[Information provided]
---*---

(** [WithLabelValues] panics on a wrong number of values, a value refused or a
    reserved label, [Counter.Add] on a value below zero. *)
Definition apply_vec (c : PromCollector) (ps : PromSample) : outcome (PromCollector * list string * vec_op) :=
  if negb ((length (ps_LableValues ps) =? length (co_labels c))%nat && forallb prom_label_ok (ps_LableValues ps)) then Panics
  else if has_reserved c then Panics
  else match co_symbol c with
       | GaugeSymbol => Done (c, ps_LableValues ps, Set_ (ps_Value ps))
       | CountSymbol =>
           if f64_lt (ps_Value ps) f64_zero then Panics else Done (c, ps_LableValues ps, Add_ (ps_Value ps))
       | HistogramSymbol | SummarySymbol => Done (c, ps_LableValues ps, Observe_ (ps_Value ps))
       end.

(** The exporter, and whether there is an error. *)
Definition export (ps : PromSample) (e : PromExporter) : outcome (PromExporter * bool) :=
  let key := GenerateKey (ps_metric ps) in
  let use e c := d ← apply_vec c ps; Done (mkExporter _ (ex_cache e) (ex_registry e) (ex_done e ++ [d])%list, false) in
  match ex_cache e !! key with
  | Some c => use e c
  | None =>
      match loadMetric (ps_metric ps) (ex_registry e) with
      | (r, None) => Done (mkExporter _ (ex_cache e) r (ex_done e), true)
      | (r, Some c) => use (mkExporter _ (<[key := c]> (ex_cache e)) r (ex_done e)) c
      end
  end.

Definition ExportMetricSample (sample : MetricSample) (e : PromExporter) : outcome (PromExporter * bool) :=
  export (NewPromSample sample) e.
Definition ExportServiceCheck (sc : ServiceCheck) (e : PromExporter) : outcome (PromExporter * bool) :=
  export (NewPromSampleFromServiceCheck sc) e.

(** An entry of the cache that expires is unregistered. *)
Definition onRemoval (key : string) (e : PromExporter) : PromExporter :=
  match ex_cache e !! key with
  | Some c => mkExporter _ (delete key (ex_cache e)) (prom_Unregister c (ex_registry e)) (ex_done e)
  | None => e
  end.

Inductive exporter_op := ExportSample (sample : MetricSample) | ExportCheck (sc : ServiceCheck) | Expire (key : string).

Definition exporter_step (e : PromExporter) (op : exporter_op) : outcome PromExporter :=
  match op with
  | ExportSample sample => r ← ExportMetricSample sample e; Done r.1
  | ExportCheck sc => r ← ExportServiceCheck sc e; Done r.1
  | Expire key => Done (onRemoval key e)
  end.

Fixpoint exporter_run (ops : list exporter_op) (e : PromExporter) : outcome PromExporter :=
  match ops with
  | [] => Done e
  | op :: ops => e ← exporter_step e op; exporter_run ops e
  end.
End exporter.

(** * The exporter: theorems

    The tags become a sorted list without duplicates, labels and values go
    together, and what can crash the exporter. *)

#[local] Close Scope string_scope.

(** ** Sorting *)

Lemma str_lt_asym a b : str_lt a b = true → str_lt b a = false.
Proof. intros H. destruct (str_lt b a) eqn:E; [|done]. pose proof (str_lt_trans _ _ _ H E) as K. by rewrite str_lt_irrefl in K. Qed.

---*---

[Problem statement] Exactly one number is wanted in reply: the count of lines above that hold the string "onRemoval".

[Worked solution] 2